#### What to work on
Look through the records below for the line with "Some (r, st') =>" and the line with "Class PageImports : Type", then return those lines and all lines between, exactly.

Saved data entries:
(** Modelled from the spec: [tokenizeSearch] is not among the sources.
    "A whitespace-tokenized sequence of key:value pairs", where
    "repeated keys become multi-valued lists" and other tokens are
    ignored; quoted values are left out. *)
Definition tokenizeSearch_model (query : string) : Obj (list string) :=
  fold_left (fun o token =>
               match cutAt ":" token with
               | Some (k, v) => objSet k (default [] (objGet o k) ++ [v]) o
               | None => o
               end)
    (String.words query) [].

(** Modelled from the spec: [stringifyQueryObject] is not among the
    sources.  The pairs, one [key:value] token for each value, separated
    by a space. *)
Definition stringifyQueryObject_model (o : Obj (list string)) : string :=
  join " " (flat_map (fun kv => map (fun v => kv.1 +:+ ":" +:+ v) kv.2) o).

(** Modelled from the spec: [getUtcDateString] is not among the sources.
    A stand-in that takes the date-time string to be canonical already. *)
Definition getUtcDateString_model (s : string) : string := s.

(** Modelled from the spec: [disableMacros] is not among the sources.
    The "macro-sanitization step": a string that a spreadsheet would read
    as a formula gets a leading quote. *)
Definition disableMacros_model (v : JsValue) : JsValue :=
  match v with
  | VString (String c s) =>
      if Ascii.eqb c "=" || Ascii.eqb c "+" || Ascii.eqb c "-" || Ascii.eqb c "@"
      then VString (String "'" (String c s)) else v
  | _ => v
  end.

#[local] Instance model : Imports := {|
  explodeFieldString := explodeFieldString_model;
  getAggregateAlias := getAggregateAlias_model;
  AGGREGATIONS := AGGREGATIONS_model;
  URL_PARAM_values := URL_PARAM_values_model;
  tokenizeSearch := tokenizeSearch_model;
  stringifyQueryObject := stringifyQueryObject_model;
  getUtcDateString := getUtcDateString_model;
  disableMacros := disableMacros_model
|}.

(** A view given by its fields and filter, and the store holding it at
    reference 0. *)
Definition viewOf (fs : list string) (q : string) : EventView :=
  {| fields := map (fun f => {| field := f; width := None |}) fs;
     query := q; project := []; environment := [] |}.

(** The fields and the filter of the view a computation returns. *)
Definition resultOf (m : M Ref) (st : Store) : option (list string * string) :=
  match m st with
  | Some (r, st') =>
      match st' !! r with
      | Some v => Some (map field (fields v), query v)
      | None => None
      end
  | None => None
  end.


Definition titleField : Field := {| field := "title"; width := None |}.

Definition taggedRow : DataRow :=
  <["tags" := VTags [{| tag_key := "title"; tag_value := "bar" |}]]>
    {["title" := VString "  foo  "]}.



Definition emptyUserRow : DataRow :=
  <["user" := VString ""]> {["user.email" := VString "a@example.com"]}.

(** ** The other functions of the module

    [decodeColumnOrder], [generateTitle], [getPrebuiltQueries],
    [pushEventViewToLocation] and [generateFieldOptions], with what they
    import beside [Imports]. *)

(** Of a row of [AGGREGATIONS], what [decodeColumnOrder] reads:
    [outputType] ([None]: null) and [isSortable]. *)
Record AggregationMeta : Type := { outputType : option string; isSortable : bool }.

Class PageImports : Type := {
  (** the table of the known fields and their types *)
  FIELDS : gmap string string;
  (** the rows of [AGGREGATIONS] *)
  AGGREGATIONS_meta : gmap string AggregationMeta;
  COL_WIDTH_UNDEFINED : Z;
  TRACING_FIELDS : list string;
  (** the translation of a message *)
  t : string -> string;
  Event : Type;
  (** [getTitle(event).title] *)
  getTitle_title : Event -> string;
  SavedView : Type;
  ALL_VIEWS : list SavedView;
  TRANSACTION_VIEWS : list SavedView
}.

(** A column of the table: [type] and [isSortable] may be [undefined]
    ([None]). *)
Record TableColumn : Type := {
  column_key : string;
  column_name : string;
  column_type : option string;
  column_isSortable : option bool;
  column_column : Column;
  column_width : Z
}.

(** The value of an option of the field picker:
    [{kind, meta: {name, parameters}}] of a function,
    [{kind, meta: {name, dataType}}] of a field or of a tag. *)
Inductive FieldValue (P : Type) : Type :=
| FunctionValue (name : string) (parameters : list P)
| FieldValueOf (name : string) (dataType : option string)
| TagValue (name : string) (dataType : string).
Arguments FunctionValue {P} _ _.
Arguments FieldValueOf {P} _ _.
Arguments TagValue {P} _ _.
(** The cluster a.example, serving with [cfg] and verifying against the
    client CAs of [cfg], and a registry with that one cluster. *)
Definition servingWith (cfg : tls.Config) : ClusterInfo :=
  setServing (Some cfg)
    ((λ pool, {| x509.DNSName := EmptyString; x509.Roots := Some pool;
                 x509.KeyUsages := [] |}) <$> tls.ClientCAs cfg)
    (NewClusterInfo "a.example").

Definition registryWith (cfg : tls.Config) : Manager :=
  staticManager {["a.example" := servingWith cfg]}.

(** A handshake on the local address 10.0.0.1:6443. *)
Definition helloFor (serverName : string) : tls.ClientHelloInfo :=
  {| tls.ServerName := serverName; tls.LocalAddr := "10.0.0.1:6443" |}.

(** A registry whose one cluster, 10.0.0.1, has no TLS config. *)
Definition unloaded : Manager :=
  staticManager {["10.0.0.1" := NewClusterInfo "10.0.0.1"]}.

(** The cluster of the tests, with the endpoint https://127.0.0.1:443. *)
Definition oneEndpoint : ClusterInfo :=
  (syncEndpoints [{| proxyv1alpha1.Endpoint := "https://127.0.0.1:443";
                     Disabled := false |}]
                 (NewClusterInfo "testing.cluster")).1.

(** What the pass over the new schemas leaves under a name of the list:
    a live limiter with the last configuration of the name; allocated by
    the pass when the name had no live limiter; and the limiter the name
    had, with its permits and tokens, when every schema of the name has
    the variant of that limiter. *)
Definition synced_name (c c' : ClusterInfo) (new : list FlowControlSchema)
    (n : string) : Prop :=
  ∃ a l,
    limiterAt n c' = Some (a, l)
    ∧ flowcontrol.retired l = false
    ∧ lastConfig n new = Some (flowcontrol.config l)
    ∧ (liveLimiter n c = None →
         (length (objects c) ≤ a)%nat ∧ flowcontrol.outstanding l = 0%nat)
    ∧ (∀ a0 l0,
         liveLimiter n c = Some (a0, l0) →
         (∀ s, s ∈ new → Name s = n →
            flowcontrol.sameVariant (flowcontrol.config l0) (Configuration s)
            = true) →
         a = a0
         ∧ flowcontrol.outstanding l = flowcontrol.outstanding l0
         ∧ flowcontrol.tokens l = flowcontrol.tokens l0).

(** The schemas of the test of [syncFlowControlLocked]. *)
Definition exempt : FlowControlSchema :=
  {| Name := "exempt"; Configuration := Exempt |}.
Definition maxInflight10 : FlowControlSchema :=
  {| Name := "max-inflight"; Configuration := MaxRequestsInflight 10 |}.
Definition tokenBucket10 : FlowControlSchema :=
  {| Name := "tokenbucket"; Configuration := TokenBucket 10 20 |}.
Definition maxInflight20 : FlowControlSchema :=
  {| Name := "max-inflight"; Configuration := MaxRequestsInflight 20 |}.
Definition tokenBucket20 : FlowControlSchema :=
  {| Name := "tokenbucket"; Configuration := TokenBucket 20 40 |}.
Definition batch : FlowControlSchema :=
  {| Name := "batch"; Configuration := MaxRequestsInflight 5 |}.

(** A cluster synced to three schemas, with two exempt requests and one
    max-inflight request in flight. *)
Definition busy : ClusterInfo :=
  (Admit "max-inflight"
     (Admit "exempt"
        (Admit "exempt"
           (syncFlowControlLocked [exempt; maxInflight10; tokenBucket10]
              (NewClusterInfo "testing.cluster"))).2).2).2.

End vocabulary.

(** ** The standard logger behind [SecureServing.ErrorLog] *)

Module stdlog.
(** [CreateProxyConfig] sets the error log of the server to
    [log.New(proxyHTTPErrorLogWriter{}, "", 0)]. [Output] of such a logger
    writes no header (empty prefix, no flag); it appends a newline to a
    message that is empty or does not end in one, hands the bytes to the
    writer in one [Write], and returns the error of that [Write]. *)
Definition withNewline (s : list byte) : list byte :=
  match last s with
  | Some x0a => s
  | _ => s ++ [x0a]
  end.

#### Solution
  | Some (r, st') =>
      match st' !! r with
      | Some v => Some (map field (fields v), query v)
      | None => None
      end
  | None => None
  end.


Definition titleField : Field := {| field := "title"; width := None |}.

Definition taggedRow : DataRow :=
  <["tags" := VTags [{| tag_key := "title"; tag_value := "bar" |}]]>
    {["title" := VString "  foo  "]}.



Definition emptyUserRow : DataRow :=
  <["user" := VString ""]> {["user.email" := VString "a@example.com"]}.

(** ** The other functions of the module

    [decodeColumnOrder], [generateTitle], [getPrebuiltQueries],
    [pushEventViewToLocation] and [generateFieldOptions], with what they
    import beside [Imports]. *)

(** Of a row of [AGGREGATIONS], what [decodeColumnOrder] reads:
    [outputType] ([None]: null) and [isSortable]. *)
Record AggregationMeta : Type := { outputType : option string; isSortable : bool }.

Class PageImports : Type := {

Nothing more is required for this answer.